Contrastando con las inquietudes de Sony o Microsoft, más preocupadas por llevar el videojuego al realismo extremo y avanzar en el camino de la simulación, Nintendo ha vuelto a tirar de Super Mario, su Mickey Mouse particular, para volver a plantar batalla allá donde no tiene rival. Super Mario Galaxy, última entrega de las aventuras del bigotudo fontanero, es la confirmación de que, cuando Shigeru Miyamoto y los suyos se toman un proyecto en serio, los cimientos del videojuego tiemblan, la distancia con la perfección se acorta, y el calificativo de octavo arte empieza a tener sentido.

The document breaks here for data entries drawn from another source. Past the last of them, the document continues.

(* ===== verification/ServeOk.v ===== *)
(** * What the 9P requests do (src/fs.c)

    The theorems about [Srv] and [Serve]. *)
From S2P Require Import Prelude CInt Mem Data Keys Hash Pack Apply Upsert Lookup Users Stat Mst Kv Entry File Srv Serve.

Section rules.
Context {T D A : Type} `{!MsgTree T} `{!DataBlks D} `{!Snapshots T}.
#[local] Abbreviation Fs := (@Fs T D A).
Implicit Types s : Fs.

(** ** Commands *)

Lemma mpost_deref {B C} (tab : Fs -> gmap nat B) p x (k : B -> M Fs C) s E Q :
  tab s !! p = Some x -> mpost (k x) s E Q -> mpost (mbind (deref tab p) k) s E Q.
Proof. intros H Hk. unfold mbind, deref, mpost. rewrite H. exact Hk. Qed.

Lemma mpost_deref_or {B C} (tab : Fs -> gmap nat B) p (k : B -> M Fs C) s (E : err -> Fs -> Prop) Q :
  E Eoob s -> (forall x, tab s !! p = Some x -> mpost (k x) s E Q) -> mpost (mbind (deref tab p) k) s E Q.
Proof. intros H Hk. unfold mbind, deref, mpost. destruct (tab s !! p) as [x|] eqn:Ex; [by apply Hk|done]. Qed.
End rules.

(** Runs the simple command at the head. *)
Ltac mgo :=
  cbv beta zeta;
  match goal with
  | |- mpost (mbind (mbind _ _) _) _ _ _ => apply mbind_assoc
  | |- mpost (mbind (dent_at _) _) _ _ _ => eapply (mpost_deref g_dents); [done|]
  | |- mpost (mbind (fid_at _) _) _ _ _ => eapply (mpost_deref g_fids); [done|]
  | |- mpost (mbind (mnt_at _) _) _ _ _ => eapply (mpost_deref g_mnts); [done|]
  | |- mpost (mbind (conn_at _) _) _ _ _ => eapply (mpost_deref g_conns); [done|]
  | |- mpost (mbind (scan_at _) _) _ _ _ => eapply (mpost_deref g_scans); [done|]
  | |- mpost (mbind (mmod _) _) _ _ _ => apply mpost_mod
  | |- mpost (mbind (put_dent _ _) _) _ _ _ => apply mpost_mod
  | |- mpost (mbind (put_fid _ _) _) _ _ _ => apply mpost_mod
  | |- mpost (mbind (put_mnt _ _) _) _ _ _ => apply mpost_mod
  | |- mpost (mbind (put_conn _ _) _) _ _ _ => apply mpost_mod
  | |- mpost (mbind (put_scan _ _) _) _ _ _ => apply mpost_mod
  | |- mpost (mbind mget _) _ _ _ => apply mpost_get
  | |- mpost (mbind (mret _) _) _ _ _ => apply mpost_retb
  end.

(** ** The fids of a connection *)

Section table.
Context {T D A : Type} `{!MsgTree T} `{!DataBlks D} `{!Snapshots T}.
#[local] Abbreviation Fs := (@Fs T D A).
Implicit Types s : Fs.

Definition has_fid s (fid : Z) (p : nat) : bool :=
  match g_fids s !! p with Some f => fd_fid f =? fid | None => false end.

(** The abstract table: the object a number names. *)
Definition fid_of s (c : nat) (fid : Z) : option nat :=
  match g_conns s !! c with
  | Some cn => List.find (has_fid s fid) (chain (fhash fid) (cn_fidtab cn))
  | None => None
  end.
Lemma qid_type_byte perm : is_byte (qid_type perm).
Proof.
  unfold qid_type, is_byte.
  destruct (negb (Z.land perm DMDIR =? 0)), (negb (Z.land perm DMAPPEND =? 0)), (negb (Z.land perm DMEXCL =? 0)),
    (negb (Z.land perm DMTMP =? 0)); vm_compute; split; congruence.
Qed.

(** ** Creating *)

Section create.
Context {T D A : Type} `{!MsgTree T} `{!DataBlks D} `{!Snapshots T}.
#[local] Abbreviation Fs := (@Fs T D A).
Implicit Types s : Fs.

(** The fid [fp] stands on the directory [d], the entry [dname] of [up], which
    the tree has. *)
Record on_entry s (fp : nat) (f : Fid) (mnt : nat) (mt : Mount T) (de : Dent A) (up : Z) (dname : list Z) (d : Xdir) : Prop := {
  oe_fid : g_fids s !! fp = Some f;
  oe_mnt : fd_mnt f = Some mnt;
  oe_mt : g_mnts s !! mnt = Some mt;
  oe_de : g_dents s !! fd_dent f = Some de;
  oe_key : de_key de = entkey up dname;
  oe_tree : tree_ok (mt_root mt);
  oe_entry : entry (mt_root mt) up dname d;
  oe_hook : fd_dent f ∈ chain (dhash (q_path (d_qid (de_x de)))) (mt_dtab mt);
  oe_auth : Z.land (q_type (d_qid (de_x de))) QTAUTH = 0;
  oe_live h p : p ∈ chain h (mt_dtab mt) -> exists x, g_dents s !! p = Some x;
  oe_new p x : g_dents s !! p = Some x -> (p < g_new s)%nat }.

Lemma find_chain_dents s q l : (forall p, p ∈ l -> exists x : Dent A, g_dents s !! p = Some x) ->
  (forall p (x : Dent A), p ∈ l -> g_dents s !! p = Some x -> q_path (d_qid (de_x x)) <> q) ->
  find_chain dent_at (fun de => q_path (d_qid (de_x de)) =? q) l s = (Ok None, s).
Proof.
  induction l as [|p l IH]; [done|]. intros H1 H2. destruct (H1 p) as [x Hx]; [left|].
  cbn [find_chain]. unfold mbind at 1, dent_at, deref. rewrite Hx.
  rewrite (proj2 (Z.eqb_neq _ q)) by (apply (H2 p); [left|done]). apply IH; intros; [apply H1|eapply H2; [|done]]; by right.
Qed.
(* ===== verification/Dead.v ===== *)
(** * Deadlists (src/snap.c: [dlflush], [dlcachedel], [dlcacheget], [getdl],
    [putdl], [freedl], [mergedl], [reclaimblocks], [dlsync], [killblk])

    A block that a snapshot uses and its successor does not is on a deadlist
    of the successor, by the generation in which it was born.  A deadlist is
    a chain of log blocks; its ends are stored in the tree of snapshots and
    kept in a cache of [Dlist] objects while it grows.  The tree of snapshots
    is used through [MsgTree].  The block layer is explicit: the blocks by
    address, as [getblk] finds them, and the operations handed to the
    syncers, in order. *)
From S2P Require Import Prelude CInt Mem Data Keys Hash Pack Blk Io Log Queue Apply Upsert Lookup Mst Kv.

(** What [newblk(&fs->snap, Tdlist)] relies on: the allocator gives a block
    that is not in use, with whatever its buffer held. *)
Class SnapAlloc (B : Type) := {
  sa_new : B -> res (Z * list Z * B);
  sa_live : B -> Z -> Prop;
  sa_err : err -> Prop;
  sa_new_ok s : postE sa_err (sa_new s) (fun '(a, buf, s') =>
    ~ sa_live s a /\ 0 <= a < 2 ^ 63 /\ Z.land a (Blksz - 1) = 0 /\ zlen buf = Blksz /\
    forall x, sa_live s' x <-> sa_live s x \/ x = a) }.

(** [btupsert] on the tree of snapshots also gives up the blocks it
    replaces, with [killblk(&fs->snap, bp)]. *)
Class SnapTree (T : Type) `{!MsgTree T} := {
  skills : T -> list Msg -> list Bptr;
  skills_ok t ms : Forall (fun bp => 0 <= bp_addr bp < 2 ^ 63 /\ Z.land (bp_addr bp) (Blksz - 1) = 0) (skills t ms) }.

(** [Dlist]; [do_ins] is the block that takes the next entry. *)
Record Dlo := mkDlo { do_gen : Z; do_bgen : Z; do_hd : Bptr; do_tl : Bptr; do_ins : option Z }.

Definition to_dl (x : Dlo) : Dlist := mkDlist (do_gen x) (do_bgen x) (do_hd x) (do_tl x).
Definition of_dl (d : Dlist) : Dlo := mkDlo (dl_gen d) (dl_bgen d) (dl_hd d) (dl_tl d) None.
Definition do_set (x : Dlo) (hd tl : Bptr) (ins : option Z) : Dlo := mkDlo (do_gen x) (do_bgen x) hd tl ins.

(** What is handed to the block layer: an entry of the write queue, or a
    block written at once with [syncblk]. *)
Inductive Ioop : Type :=
  | IoQ (e : Qent)
  | IoSync (b : Blk).

(** A mount, as src/snap.c uses it: [root] is a tree object. *)
Record Smnt := mkSmnt { sm_name : list Z; sm_flag : Z; sm_root : nat }.

Definition dlkey (gen bgen : Z) : list Z := [Kdlist] ++ PACK64 gen ++ PACK64 bgen.
Definition kvmsg (op : Z) (kv : Kvp) : Msg := mkMsg op (kv_k kv) (kv_v kv).

Section dead.
Context {T B : Type} `{!MsgTree T} `{!SnapTree T} `{!SnapAlloc B}.
(* ===== verification/DeadTree.v ===== *)
(** * Deadlists and the tree of snapshots (src/snap.c)

    The ends of every list are stored in the tree of snapshots; the cache of
    [Dlist] objects may be ahead of it.  [ok] ties both to the lists; the
    lemmas show that [getdl], [putdl] and [mergedl] keep it. *)
From S2P Require Import Prelude CInt Mem Data Keys Hash Pack Blk Io Log Queue Apply Upsert Lookup Mst Kv Entry Dead DeadOk.

(** ** Keys and values of deadlists *)

Definition dlist_kv (g b : Z) (hd tl : Bptr) : Kvp := mkKvp (dlkey g b) (bp_bytes hd ++ bp_bytes tl).

Lemma zlen_bp24 bp : zlen (bp_bytes bp) = 24.
Proof. done. Qed.

Lemma zlen_dlkey g b : zlen (dlkey g b) = 17.
Proof. done. Qed.

Lemma kvlen_dlist g b hd tl : kvlen (dlist_kv g b hd tl) = Dlkvpsz.
Proof. done. Qed.

Lemma dlist2kv_eq d n : Dlkvpsz <= n -> dlist2kv d n = Ok (dlist_kv (dl_gen d) (dl_bgen d) (dl_hd d) (dl_tl d)).
Proof.
  intros Hn. change Dlkvpsz with 65 in Hn. unfold dlist2kv. change Dlkvpsz with 65.
  rewrite (proj2 (Z.leb_le _ _)) by lia. unfold packbp, dlist_kv.
  change (zlen ([Kdlist] ++ PACK64 (dl_gen d) ++ PACK64 (dl_bgen d))) with 17. change Ptrsz with 24.
  rewrite (proj2 (Z.leb_le 24 _)) by lia. cbn [rbind]. rewrite zlen_bp24.
  rewrite (proj2 (Z.leb_le 24 _)) by lia. done.
Qed.

Lemma kv2dlist_eq g b hd tl :
  r64 g -> r64 b -> wf_bptr hd -> wf_bptr tl -> kv2dlist (dlist_kv g b hd tl) = Ok (mkDlist g b hd tl).
Proof.
  unfold r64. intros Hg Hb Hhd Htl. unfold kv2dlist, dlist_kv. cbn [kv_k kv_v].
  rewrite (rd64_at (dlkey g b) 1 g).
  2:{ unfold dlkey. split; [lia|]. split; [done|]. reflexivity. }
  rewrite (rd64_at (dlkey g b) 9 b).
  2:{ unfold dlkey. split; [lia|]. split; [done|]. reflexivity. }
  cbn [rbind]. rewrite unpackbp_bytes; [|done|done]. cbn [rbind].
  change (drop 24 (bp_bytes hd ++ bp_bytes tl)) with (bp_bytes tl).
  pose proof (unpackbp_bytes tl [] (zlen (bp_bytes hd ++ bp_bytes tl) - Ptrsz) Htl ltac:(done)) as E.
  rewrite app_nil_r in E. rewrite E.
  cbn [rbind]. rewrite !s64_u64, !s64_small by lia. done.
Qed.

Lemma dlkey_inj g b g' b' : r64 g -> r64 b -> r64 g' -> r64 b' -> dlkey g b = dlkey g' b' -> g = g' /\ b = b'.
Proof.
  unfold r64. intros ? ? ? ? E. unfold dlkey in E. apply app_inj_1 in E as [_ E]; [|done].
  apply app_inj_1 in E as [E1 E2]; [|done]. apply PACK64_inj in E1, E2.
  apply (f_equal s64) in E1, E2. rewrite !s64_u64, !s64_small in E1, E2 by lia. done.
Qed.

Lemma kval_ins vo kv : kvlen kv <= Msgmax -> kval_step vo (kvmsg Oinsert kv) Msgmax = Ok (Some kv).
Proof. intros Hn. unfold kvmsg. rewrite kval_insert by done. by destruct kv. Qed.

Lemma kval_del w kv : kv_k w = kv_k kv -> kval_step (Some w) (kvmsg Odelete kv) Msgmax = Ok None.
Proof.
  intros E. unfold kval_step, apply, kvmsg. cbn [m_op m_k]. change (Odelete =? Odelete) with true. cbv iota.
  rewrite E, (proj2 (keycmp_eq _ _) eq_refl). done.
Qed.

(** The part of the tree of snapshots that is not about deadlists; the
    operations on deadlists leave it as it is. *)
Class Other := { ot_val : list Z -> option Kvp; ot_fits : list Z -> Z -> Prop }.

Section reclaim.
Context {T B : Type} `{!MsgTree T} `{!SnapTree T} `{!SnapAlloc B} {OT : Other}.
#[local] Abbreviation Sn := (@Sn T B).
#[local] Abbreviation key := (option (Z * Z)).
Implicit Types s : Sn.
Implicit Types (H : gmap key Dlo) (D : gmap key Dval).

(** ** The stored lists *)

Definition stored (t : T) (g b : Z) (x : Dlo) : Prop :=
  exists hd tl, tval t (dlkey g b) = Some (dlist_kv g b hd tl) /\ wf_bptr hd /\ wf_bptr tl /\
    (do_ins x = None -> hd = do_hd x /\ tl = do_tl x).

Record tree_part (t : T) H : Prop := {
  tp_ok : tree_ok t;
  tp_fits g b : r64 g -> r64 b -> tfits t (dlkey g b) Dlkvpsz;
  tp_keys k kv : tval t k = Some kv -> head k = Some Kdlist ->
    exists g b x, k = dlkey g b /\ H !! Some (g, b) = Some x;
  tp_list g b x : H !! Some (g, b) = Some x -> r64 g /\ r64 b /\ g <> -1 /\ do_gen x = g /\ do_bgen x = b;
  tp_stored g b x : H !! Some (g, b) = Some x -> stored t g b x;
  tp_other k : head k <> Some Kdlist -> tval t k = ot_val k;
  tp_ofits k n : head k <> Some Kdlist -> ot_fits k n -> tfits t k n }.

Lemma tree_none t H g b : tree_part t H -> r64 g -> r64 b -> H !! Some (g, b) = None -> tval t (dlkey g b) = None.
Proof.
  intros Ht Hg Hb Hn. destruct (tval t (dlkey g b)) as [kv|] eqn:E; [|done].
  destruct (tp_keys _ _ Ht _ _ E eq_refl) as (g' & b' & x & Ek & Hx).
  destruct (tp_list _ _ Ht _ _ _ Hx) as (? & ? & _). apply dlkey_inj in Ek as [-> ->]; try done. congruence.
Qed.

Super Mario Galaxy es, por encima de todo, un soberbio juego de plataformas. Su universo es, además de pasto de mitómanos que se lo pasarán en grande redescubriendo viejos mundos, personajes y melodías, uno de los más fascinantes, estimulantes y ricos jamás diseñados. En él, cualquier jugador (tanto experto como inexperto) gozará del perfecto equilibrio existente entre el control que hizo de Super Mario 64 el mejor juego de su generación, y las innovaciones introducidas por Wii. Si a ello le añadimos una riqueza incontenible de retos y secretos, un espectáculo visual inconcebible hasta el momento en Wii, y una partitura simplemente antológica, no debería darnos miedo decir que, una vez más, Nintendo ha conseguido fabricar el mejor juego de la galaxia.
Siento el tono entregado e histriónico de este texto. Corresponde al estado de shock de un nintendero tan escéptico con la nueva generación como expectante ante cualquier nuevo proyecto en el que Super Mario, Link o cualquier mito de Nintendo, tenga cabida.